Título: 'O inferno é aqui', diz vítima
Autor: Alexandre Rodrigues, Roberta Pennafort
Fonte: O Estado de São Paulo, 01/12/2005, Metrópole, p. C3

Passageiros ficaram com corpos em chamas e tentavam fugir

Dominique Carvalho de Jesus, de 20 anos, dormia com a cabeça no ombro do namorado quando o ônibus em que viajava foi invadido por bandidos. Ela logo percebeu que não se tratava de um assalto, e sim de uma ação diferente, jamais vista no Rio. "Pensei que morreria ali, não tinha como fugir. Acho que o Rio não tem mais jeito. O inferno é aqui", disse a jovem, ontem de manhã, depois de deixar o Hospital Getúlio Vargas. A moça, que mora na Vila da Penha, na zona norte, e trabalha como auxiliar de planejamento em uma firma no centro da cidade, teve os pés queimados.

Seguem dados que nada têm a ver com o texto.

(** * RTL Content Fixer: the content script, verified

    A shallow embedding of [content.js] (version 1.1.2, the latest of the
    three revisions of the content script) and the properties of its
    directionality-correction engine.

    - JavaScript strings are sequences of UTF-16 code units ([list Z]).
    - An element is a record of what the script reads and writes: its
      local name, connectedness, attribute map and inline style
      declaration; the DOM is a tree of nodes.
    - [window.getComputedStyle] belongs to the browser: it is a method of
      the class [Window], an arbitrary function that may fail.
    - The script's global [let] variables, the document and the pending
      timers form the record [State]; every function of the script that
      touches them is a state transformer, and what the browser calls
      (the message listener, timers, the mutation observer, the
      continuation of [initialize]) is an [Event].
    - Logging is left out, as are the popup and the background script,
      which the content script only knows by the messages it exchanges
      with them. *)

From Stdlib Require Import ZArith List Bool Lia.
From stdpp Require Import base gmap strings list.
Import ListNotations.

Local Open Scope Z_scope.

(** ** Text and the script classifier *)

(** A JavaScript string: UTF-16 code units. *)
Definition jsstring : Type := list Z.

(** A character class [[a-bc-d...]]: the list of its inclusive ranges.
    Without the [u] flag a class is matched against single code units. *)
Definition CharClass : Type := list (Z * Z).

Definition in_range (c : Z) (r : Z * Z) : bool :=
  (fst r <=? c) && (c <=? snd r).

Definition class_matches (cls : CharClass) (c : Z) : bool :=
  existsb (in_range c) cls.

(** [/[...]/.test(text)] for a regular expression made of one class and no
    flags: some position of the text holds a unit of the class. *)
Definition regex_test (cls : CharClass) (text : jsstring) : bool :=
  existsb (class_matches cls) text.

Definition RTL_REGEX : CharClass :=
  [ (0x0600, 0x06FF); (0x0750, 0x077F); (0x08A0, 0x08FF);
    (0xFB50, 0xFDFF); (0xFE70, 0xFEFF) ].

(** [/[A-Za-z]/] and [/[0-9]/]. *)
Definition LTR_REGEX : CharClass := [ (0x41, 0x5A); (0x61, 0x7A) ].
Definition DIGIT_REGEX : CharClass := [ (0x30, 0x39) ].

(** The characters of a string are its code points: a high surrogate
    followed by a low surrogate is one supplementary character, every other
    unit is a character by itself. *)
Definition is_high_surrogate (u : Z) : bool := (0xD800 <=? u) && (u <=? 0xDBFF).
Definition is_low_surrogate (u : Z) : bool := (0xDC00 <=? u) && (u <=? 0xDFFF).

Fixpoint code_points (s : jsstring) : list Z :=
  match s with
  | [] => []
  | hi :: rest =>
      match rest with
      | lo :: rest' =>
          if is_high_surrogate hi && is_low_surrogate lo
          then (0x10000 + (hi - 0xD800) * 0x400 + (lo - 0xDC00)) :: code_points rest'
          else hi :: code_points rest
      | [] => [hi]
      end
  end.

(** The Unicode blocks that the specification names. *)
Definition arabic_block (cp : Z) : Prop :=
  0x0600 <= cp <= 0x06FF          (* Arabic *)
  \/ 0x0750 <= cp <= 0x077F       (* Arabic Supplement *)
  \/ 0x08A0 <= cp <= 0x08FF       (* Arabic Extended-A *)
  \/ 0xFB50 <= cp <= 0xFDFF       (* Arabic Presentation Forms-A *)
  \/ 0xFE70 <= cp <= 0xFEFF.      (* Arabic Presentation Forms-B *)

(** A string of ASCII letters and digits only. *)
Definition ascii_alnum (text : jsstring) : bool :=
  forallb (fun u => class_matches LTR_REGEX u || class_matches DIGIT_REGEX u) text.

(** ** The DOM *)

Local Open Scope string_scope.

(** What the script reads and writes of an element. [style] is the inline
    style declaration ([element.style]), a map from property names to
    values; [attributes] is the attribute map. *)
Record Element := mkElement {
  localName : string;
  isConnected : bool;
  attributes : gmap string string;
  style : gmap string string;
}.

#[local] Unset Elimination Schemes.
Inductive Node :=
| TextNode (data : jsstring)
| CommentNode (data : jsstring)
| ElementNode (e : Element) (childNodes : list Node).
#[local] Set Elimination Schemes.

Definition with_attributes (f : gmap string string -> gmap string string)
    (e : Element) : Element :=
  {| localName := localName e; isConnected := isConnected e;
     attributes := f (attributes e); style := style e |}.

Definition with_style (f : gmap string string -> gmap string string)
    (e : Element) : Element :=
  {| localName := localName e; isConnected := isConnected e;
     attributes := attributes e; style := f (style e) |}.

Definition getAttribute (name : string) (e : Element) : option string :=
  attributes e !! name.

Definition hasAttribute (name : string) (e : Element) : bool :=
  match attributes e !! name with Some _ => true | None => false end.

Definition setAttribute (name value : string) : Element -> Element :=
  with_attributes (insert name value).

Definition removeAttribute (name : string) : Element -> Element :=
  with_attributes (delete name).

(** [element.style.prop]: the empty string when the property is not set;
    assigning the empty string removes the property. *)
Definition getStyle (prop : string) (e : Element) : string :=
  default "" (style e !! prop).

Definition setStyle (prop value : string) : Element -> Element :=
  with_style (if String.eqb value "" then delete prop else insert prop value).

(** [element.textContent]: the text of all descendants, comments left out. *)
Fixpoint textContent (n : Node) : jsstring :=
  match n with
  | TextNode data => data
  | CommentNode _ => []
  | ElementNode _ cs => concat (map textContent cs)
  end.

Definition text_of (cs : list Node) : jsstring := concat (map textContent cs).

(** *** Selectors *)

Inductive Selector :=
| TypeSelector (name : string)
| AttrEquals (name value : string)
| AttrPresent (name : string).

Definition ascii_lower (c : Ascii.ascii) : Ascii.ascii :=
  let n := Ascii.N_of_ascii c in
  if ((65 <=? n) && (n <=? 90))%N then Ascii.ascii_of_N (n + 32) else c.

Fixpoint to_lower (s : string) : string :=
  match s with
  | EmptyString => EmptyString
  | String c s' => String (ascii_lower c) (to_lower s')
  end.

(** Type selectors match HTML elements whatever their case. *)
Definition matches_selector (e : Element) (s : Selector) : bool :=
  match s with
  | TypeSelector name => String.eqb (to_lower name) (localName e)
  | AttrEquals name value =>
      match attributes e !! name with
      | Some v => String.eqb v value
      | None => false
      end
  | AttrPresent name => hasAttribute name e
  end.

(** [element.matches(list)] for a comma-separated selector list. *)
Definition matches (selectors : list Selector) (e : Element) : bool :=
  existsb (matches_selector e) selectors.

(** *** Constants of the script *)

Definition TARGET_TAGS : list string :=
  [ "P"; "LI"; "TD"; "TH"; "H1"; "H2"; "H3"; "H4"; "H5"; "H6"; "BLOCKQUOTE";
    "ARTICLE"; "SECTION"; "ASIDE"; "SUMMARY"; "FIGCAPTION"; "DD"; "DT" ].

Definition SKIP_SELECTORS : list Selector :=
  [ TypeSelector "script"; TypeSelector "style"; TypeSelector "noscript";
    TypeSelector "code"; TypeSelector "pre"; TypeSelector "kbd";
    TypeSelector "var"; TypeSelector "samp"; TypeSelector "textarea";
    TypeSelector "input"; AttrEquals "contenteditable" "true";
    TypeSelector "svg"; TypeSelector "math"; TypeSelector "iframe" ].

Definition PROCESSED_ATTR : string := "data-rtl-fixer-processed".
Definition RTL_STYLE_ATTR : string := "data-rtl-fixer-styled".

(** *** The browser's style resolution *)

Record ComputedStyle := mkComputedStyle {
  display : string;
  visibility : string;
  direction : string;
}.

(** [window.getComputedStyle(element)]. The cascade is the browser's, so the
    method is a parameter: any function of the element, its child nodes and
    its chain of ancestors (nearest first). [None] stands for a call that
    throws, or returns [null] so that the property read after it throws.
    [observeThrows] tells whether [observer.observe(document.body, ...)]
    throws. *)
Class Window := {
  getComputedStyle : list Element -> Element -> list Node -> option ComputedStyle;
  observeThrows : Node -> bool
}.

(** ** Core logic: [isPotentialCandidate], [applyRtlStyle], [checkAndFixNode] *)

Section Core.
Context {window : Window}.

(** The candidate filter. The element is given by its record [element] and
    its child nodes; [ancestors] locates it for [getComputedStyle]. The
    result is the returned boolean and the element as the call leaves it.
    (The first test of the source, [!element || nodeType !== ELEMENT_NODE],
    is the typing of [element].) *)
Definition isPotentialCandidate (ancestors : list Element) (element : Element)
    (childNodes : list Node) : bool * Element :=
  if matches SKIP_SELECTORS element || negb (isConnected element)
  then (false, element)
  else if hasAttribute PROCESSED_ATTR element || hasAttribute RTL_STYLE_ATTR element
  then (false, element)
  else
    (* try { computedStyle = getComputedStyle(element); ... } catch { computedStyle = null } *)
    let computedStyle := getComputedStyle ancestors element childNodes in
    if match computedStyle with
       | Some cs => String.eqb (display cs) "none" || String.eqb (visibility cs) "hidden"
       | None => false
       end
    then (false, setAttribute PROCESSED_ATTR "hidden" element)
    else
      let text := text_of childNodes in
      if match text with [] => true | _ => false end || negb (regex_test RTL_REGEX text)
      then (false, setAttribute PROCESSED_ATTR "no-rtl" element)
      else
        (* computedStyle ? computedStyle.direction : getComputedStyle(element).direction *)
        match match computedStyle with
              | Some cs => Some (direction cs)
              | None => direction <$> getComputedStyle ancestors element childNodes
              end with
        | Some dir =>
            if String.eqb dir "rtl"
            then (false, setAttribute PROCESSED_ATTR "already-rtl" element)
            else (true, element)
        | None => (false, setAttribute PROCESSED_ATTR "style-error" element)
        end.
(** X10: after a successful solve [results] comes back without a [dg]
    field, and without [g] when the solver had supplied [dg]; after an
    unsuccessful one both fields are left where they are. *)
Theorem X10_legacy_fields_stripped E om ppopt log st results0 success raw0
  res s raw :
  dispatch E om ppopt = (log, Ok st) →
  l_bound st = Some (results0, success, raw0) →
  opf_execute E om ppopt = (log, Ok (res, s, raw)) →
  res !! "dg" = (if success then None else results0 !! "dg") ∧
  res !! "g" =
    (if success && bool_decide (is_Some (results0 !! "dg")) then None
     else results0 !! "g").
Proof.
  intros Hd Hb Hrun.
  destruct (run_stages _ _ _ _ _ _ _ _ _ _ _ Hd Hb Hrun)
    as (-> & raw1 & results2 & raw2 & results3 & H1 & H2 & H3 & H4).
  destruct (pwl_patch_frame _ _ _ _ _ _ _ H4) as [Hres _].
  rewrite !Hres by done.
  rewrite (expand_frame _ _ _ _ "dg" H3), (expand_frame _ _ _ _ "g" H3)
    by (unfold space_keys; not_in_keys).
  destruct success.
  - rewrite correct_success in H2.
    apply bind_Ok in H2 as ([r1 rawa] & Hac & H2).
    apply bind_Ok in H2 as (r2 & Hstrip & H2).
    apply bind_Ok in H2 as (nang & _ & H2).
    apply bind_Ok in H2 as (r3 & Hang & H2). injection H2 as <- <-.
    assert (Hr3 : ∀ j : string, j ≠ "branch" → r3 !! j = r2 !! j).
    { intros j J. destruct (0 <? nang); [|congruence].
      eapply angle_multipliers_frame; eauto. }
    assert (Hr1 : ∀ j : string, j ≠ "gen" → r1 !! j = results0 !! j).
    { intros j J. destruct (truthy (l_dc st)); [congruence|].
      eapply correct_ac_frame; eauto. }
    rewrite !Hr3 by done.
    destruct (strip_legacy_spec _ _ Hstrip) as [-> ->].
    rewrite !Hr1 by done. split; [done|]. simpl.
    destruct (results0 !! "dg") eqn:Hdg.
    + by rewrite bool_decide_eq_true_2.
    + rewrite bool_decide_eq_false_2; [done|]. by intros [? ?].
  - by rewrite (correct_failure_results _ _ _ _ _ _ _ _ H2).
Qed.

(** X11: results that carry [dg] without [g] make a successful DC call
    raise [KeyError]: line 138 deletes [g] unconditionally once [dg] is
    found. *)
Theorem X11_dg_without_g_raises E om ppopt log st results0 raw0 raw1 dg :
  dispatch E om ppopt = (log, Ok st) →
  l_bound st = Some (results0, true, raw0) →
  truthy (l_dc st) = true →
  stamp_alg (l_alg st) raw0 = Ok raw1 →
  results0 !! "dg" = Some dg →
  results0 !! "g" = None →
  opf_execute E om ppopt = (log, Raise (KeyError "g")).
Proof.
  intros Hd Hb Hdc Hstamp Hdg Hg.
  rewrite (opf_execute_post _ _ _ _ _ Hd). f_equal.
  unfold post. rewrite Hb. unfold from_option.
  unfold mbind at 1 2, outcome_bind at 1 2. rewrite Hstamp.
  rewrite correct_success, Hdc.
  assert (Hs : strip_legacy results0 = Raise (KeyError "g")).
  { unfold strip_legacy, delitem. rewrite Hdg.
    unfold mbind, outcome_bind. rewrite lookup_delete_ne by done.
    by rewrite Hg. }
  unfold mbind, outcome_bind. by rewrite Hs.
Qed.

(** ** The key sets of the structured sub-mappings *)

Lemma wide_dec om sp name : wide om sp name ∨ ¬ wide om sp name.
Proof.
  unfold wide. destruct (getN om sp name) as [n|e] eqn:Hn.
  - destruct (truthy n) eqn:Ht; [eauto|].
    right. intros (n' & [= <-] & ?). congruence.
  - right. by intros (n' & ? & _).
Qed.

Lemma declared_wide_dec om sp (names : list string) name :
  (name ∈ names ∧ wide om sp name) ∨ ¬ (name ∈ names ∧ wide om sp name).
Proof.
  destruct (decide (name ∈ names)) as [Hin|Hin]; [|right; tauto].
  destruct (wide_dec om sp name); [left|right]; tauto.
Qed.

(** X12: each target dictionary of the variable, linear and (AC only)
    nonlinear space is built afresh: in a call that returns, its keys are
    exactly the declared names of the space whose width is not zero;
    whatever the solver had stored under the sub-mapping is gone. *)
Theorem X12_space_keys E om ppopt log st results0 success raw0 res s raw
  sp reg names fields tgt src :
  dispatch E om ppopt = (log, Ok st) →
  l_bound st = Some (results0, success, raw0) →
  opf_execute E om ppopt = (log, Ok (res, s, raw)) →
  (sp, reg, names, fields) ∈ dual_spaces om (l_dc st) →
  (tgt, src) ∈ fields →
  names ≠ [] →
  ∃ td, getitem_at tgt (PDict res) = Ok (PDict td) ∧
        keys_are td (λ n, n ∈ names ∧ wide om sp n).
Proof.
  intros Hd Hb Hrun Hsp Hf Hne.
  destruct (run_stages _ _ _ _ _ _ _ _ _ _ _ Hd Hb Hrun)
    as (-> & raw1 & results2 & raw2 & results3 & H1 & H2 & H3 & H4).
  destruct (pwl_patch_frame _ _ _ _ _ _ _ H4) as [Hres _].
  pose proof (expand_dual_spaces _ _ _ _ _ _ _ _ H3 Hsp Hne) as Hexp.
  destruct (Hexp tgt src Hf) as (td & Htd & Hn).
  exists td. split.
  - rewrite <- Htd.
    destruct (dual_spaces_fields _ _ _ _ _ _ Hsp) as (Hx & Hheads & _).
    apply list_elem_of_lookup in Hf as [i Hi].
    pose proof (Forall_lookup_1 _ _ _ _ Hheads Hi) as Hh. simpl in Hh.
    apply getitem_at_ext; [|by destruct tgt].
    intros j Hj. apply Hres. congruence.
  - intros n. destruct (Hn n) as [Hin Hout]. split.
    + intros Hsome. destruct (declared_wide_dec om sp names n) as [|Hno];
        [done|]. rewrite (Hout Hno) in Hsome. by destruct Hsome.
    + intros HD. destruct (Hin HD) as (xs & -> & _). eauto.
Qed.

(** X13: the [cost] sub-mapping is built afresh as well: when the model
    declares cost terms, its keys in a call that returns are exactly the
    declared terms whose width is not zero. *)
Theorem X13_cost_keys E om ppopt log st results0 success raw0 res s raw :
  dispatch E om ppopt = (log, Ok st) →
  l_bound st = Some (results0, success, raw0) →
  opf_execute E om ppopt = (log, Ok (res, s, raw)) →
  cost_order om ≠ [] →
  ∃ cd, res !! "cost" = Some (PDict cd) ∧
        keys_are cd (λ n, n ∈ cost_order om ∧ wide om "cost" n).
Proof.
  intros Hd Hb Hrun Hne.
  destruct (run_stages _ _ _ _ _ _ _ _ _ _ _ Hd Hb Hrun)
    as (-> & raw1 & results2 & raw2 & results3 & H1 & H2 & H3 & H4).
  destruct (pwl_patch_frame _ _ _ _ _ _ _ H4) as [Hres _].
  apply expand_stages in H3 as (r1 & r2 & r3 & E1 & E2 & E3 & E4).
  destruct (expand_cost_spec _ _ _ Hne E4) as (cd & Hcd & Hall).
  exists cd. split; [by rewrite Hres|].
  intros n. destruct (Hall n) as [Hin Hout]. split.
  - intros Hsome.
    destruct (declared_wide_dec om "cost" (cost_order om) n) as [|Hno];
      [done|]. rewrite (Hout Hno) in Hsome. by destruct Hsome.
  - intros HD. destruct (Hin HD) as (x & c & _ & _ & ->). eauto.
Qed.

Lemma expand_var_idle om results results' (k : string) :
  expand_var om results = Ok results' →
  k ≠ "var" ∨ var_order om = [] → results' !! k = results !! k.
Proof.
  intros H [Hk|Hnil]; [by apply (expand_var_frame _ _ _ k H)|].
  unfold expand_var in H. destruct (get_idx om) as [[[vv ll] nn] cc].
  rewrite Hnil in H. by injection H as <-.
Qed.

Lemma expand_lin_idle om results results' (k : string) :
  expand_lin om results = Ok results' →
  k ≠ "lin" ∨ lin_order om = [] → results' !! k = results !! k.
Proof.
  intros H [Hk|Hnil]; [by apply (expand_lin_frame _ _ _ k H)|].
  unfold expand_lin in H. destruct (get_idx om) as [[[vv ll] nn] cc].
  rewrite Hnil in H. by injection H as <-.
Qed.

Lemma expand_nln_idle om dc results results' (k : string) :
  expand_nln om dc results = Ok results' →
  k ≠ "nln" ∨ truthy dc = true ∨ nln_order om = [] →
  results' !! k = results !! k.
Proof.
  intros H [Hk|Hidle]; [by apply (expand_nln_frame _ _ _ _ k H)|].
  unfold expand_nln in H. destruct (truthy dc); [by injection H as <-|].
  destruct Hidle as [|Hnil]; [done|].
  destruct (get_idx om) as [[[vv ll] nn] cc].
  rewrite Hnil in H. by injection H as <-.
Qed.

Lemma expand_cost_idle om results results' (k : string) :
  expand_cost om results = Ok results' →
  k ≠ "cost" ∨ cost_order om = [] → results' !! k = results !! k.
Proof.
  intros H [Hk|Hnil]; [by apply (expand_cost_frame _ _ _ k H)|].
  unfold expand_cost in H. rewrite Hnil in H. by injection H as <-.
Qed.

Lemma idle_spaces_spec om dc (k : string) :
  k ∈ idle_spaces om dc →
  k ∈ space_keys ∧
  (k ≠ "var" ∨ var_order om = []) ∧ (k ≠ "lin" ∨ lin_order om = []) ∧
  (k ≠ "nln" ∨ truthy dc = true ∨ nln_order om = []) ∧
  (k ≠ "cost" ∨ cost_order om = []).
Proof.
  unfold idle_spaces, space_keys. intros H.
  apply elem_of_app in H as [H|H]; [|apply elem_of_app in H as [H|H];
    [|apply elem_of_app in H as [H|H]]].
  - destruct (var_order om); [|by apply elem_of_nil in H].
    apply list_elem_of_singleton in H as ->.
    split; [repeat constructor|]. repeat split; auto.
  - destruct (lin_order om); [|by apply elem_of_nil in H].
    apply list_elem_of_singleton in H as ->.
    split; [repeat constructor|]. repeat split; auto.
  - assert (k = "nln" ∧ (truthy dc = true ∨ nln_order om = [])) as [-> ?].
    { destruct (truthy dc).
      - apply list_elem_of_singleton in H. auto.
      - destruct (nln_order om); [|by apply elem_of_nil in H].
        apply list_elem_of_singleton in H. auto. }
    split; [repeat constructor|]. repeat split; auto.
  - destruct (cost_order om); [|by apply elem_of_nil in H].
    apply list_elem_of_singleton in H as ->.
    split; [repeat constructor|]. repeat split; auto.
Qed.

(** X14: a sub-mapping is only created for a space that declares names: in
    a call that returns, [var], [lin], [nln] or [cost] of a space with no
    declared name, and [nln] on every DC problem, is whatever the solver put
    under that key, or absent. *)
Theorem X14_idle_spaces_untouched E om ppopt log st results0 success raw0
  res s raw (k : string) :
  dispatch E om ppopt = (log, Ok st) →
  l_bound st = Some (results0, success, raw0) →
  opf_execute E om ppopt = (log, Ok (res, s, raw)) →
  k ∈ idle_spaces om (l_dc st) →
  res !! k = results0 !! k.
Proof.
  intros Hd Hb Hrun Hk.
  destruct (run_stages _ _ _ _ _ _ _ _ _ _ _ Hd Hb Hrun)
    as (-> & raw1 & results2 & raw2 & results3 & H1 & H2 & H3 & H4).
  destruct (pwl_patch_frame _ _ _ _ _ _ _ H4) as [Hres _].
  apply idle_spaces_spec in Hk as (Hsp & Kv & Kl & Kn & Kc).
  assert (k ≠ "x" ∧ k ∉ ["gen"; "branch"; "dg"; "g"]) as [Kx Kcorr].
  { unfold space_keys in Hsp.
    repeat (apply elem_of_cons in Hsp as [->|Hsp];
            [split; [done|not_in_keys]|]).
    by apply elem_of_nil in Hsp. }
  rewrite Hres by done.
  apply expand_stages in H3 as (r1 & r2 & r3 & E1 & E2 & E3 & E4).
  rewrite (expand_cost_idle _ _ _ k E4 Kc), (expand_nln_idle _ _ _ _ k E3 Kn),
    (expand_lin_idle _ _ _ k E2 Kl), (expand_var_idle _ _ _ k E1 Kv).
  by apply (correct_frame _ _ _ _ _ _ _ _ _ k H2).
Qed.

(** ** The gen table of a successful AC solve *)

Lemma correct_ac_stages E om dc ppopt results0 raw1 results2 raw2 :
  truthy dc = false →
  correct E om dc ppopt results0 true raw1 = Ok (results2, raw2) →
  ∃ ra rb der,
    copy_bus_voltages E results0 = Ok ra ∧
    pq_multipliers E om (get_idx om).1.1.2 ra = Ok rb ∧
    ppopt !! "RETURN_RAW_DER" = Some der ∧
    (if truthy der then raw_derivatives E om ppopt rb raw1 else Ok raw1)
      = Ok raw2 ∧
    ∀ j : string, j ∉ ["branch"; "dg"; "g"] → results2 !! j = rb !! j.
Proof.
  intros Hdc H. rewrite correct_success, Hdc in H.
  apply bind_Ok in H as ([r1 rawa] & Hac & H).
  apply bind_Ok in H as (r2 & Hstrip & H).
  apply bind_Ok in H as (nang & _ & H).
  apply bind_Ok in H as (r3 & Hang & H). injection H as <- <-.
  unfold correct_ac in Hac.
  apply bind_Ok in Hac as (ra & Ha & Hac).
  apply bind_Ok in Hac as (rb & Hpq & Hac).
  apply bind_Ok in Hac as (der & Hder & Hac). apply getopt_Ok in Hder.
  apply bind_Ok in Hac as (raw' & Hraw & Hac). injection Hac as <- <-.
  exists ra, rb, der. do 4 (split; [done|]).
  intros j Hj. split_keys Hj.
  rewrite <- (strip_legacy_frame _ _ j Hstrip) by done.
  destruct (0 <? nang); [|congruence].
  by apply (angle_multipliers_frame _ _ _ _ _ j Hang).
Qed.

Lemma copy_bus_voltages_column E results results' :
  copy_bus_voltages E results = Ok results' →
  ∃ gen gen',
    results !! "gen" = Some (PMat gen) ∧
    results' !! "gen" = Some (PMat gen') ∧
    same_but_column (VG E) gen gen'.
Proof.
  intros H. unfold copy_bus_voltages in H.
  apply bind_Ok in H as (bus & Hbus & H).
  apply bind_Ok in H as (gen & Hgen & H). apply getitem_as_mat_Ok in Hgen.
  apply bind_Ok in H as (col & Hcol & H).
  apply bind_Ok in H as (rows & Hrows & H).
  apply bind_Ok in H as (vm & Hvm & H). apply mat_get_rows_Ok in Hvm.
  apply bind_Ok in H as (gen2 & Hgen2 & H). apply getitem_as_mat_Ok in Hgen2.
  rewrite Hgen in Hgen2. injection Hgen2 as <-.
  apply bind_Ok in H as (gen' & Hset & H). injection H as <-.
  apply mat_col_spec in Hcol as [Hlcol _].
  apply astype_index_spec in Hrows as [Hlrows _].
  apply mat_take_spec in Hvm as [Hlvm _].
  apply mat_set_col_spec in Hset as [Hlen Hset]; [|congruence].
  exists gen, gen'. rewrite lookup_insert_eq. do 2 (split; [done|]).
  split; [done|]. intros i c' Hc.
  destruct (decide (i < length gen)%nat) as [Hi|Hi].
  - by apply (Hset i Hi).
  - unfold cell. rewrite !(proj2 (lookup_ge_None _ _)) by lia. done.
Qed.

Ela e o namorado, Higor dos Santos Pereira, de 20 anos, que ficou ferido na orelha e em um braço, escaparam, com outras pessoas, porque o rapaz conseguiu abrir a porta traseira do ônibus. Pela saída da frente, não era possível descer, já que o fogo se alastrou rapidamente.

As cenas que viram impressionantes: pessoas com os corpos em chamas se debatendo; uma mãe chorando com a filha no colo (ambas morreram queimadas); passageiros tentando quebrar os vidros com os braços; outros se jogando pelas janelas. "Tive pesadelos a noite inteira", disse Dominique. "Até agora não acredito que consegui salvar aquelas pessoas", contou Pereira.

A professora Erika Bernardo, de 40 anos, escapou pulando por uma janela. Sofreu queimaduras nos braços e nas pernas. O marido dela, que pediu para não ter a identidade divulgada, ficou transtornado com a notícia.

"A gente tenta fugir da violência, mas ela vem ao nosso encontro", disse. "Estou indignado, mas fazer o quê? Vou pegar uma arma, subir o morro e matar todos eles? Não adiantaria, porque para cada um que morre aparecem outros dez."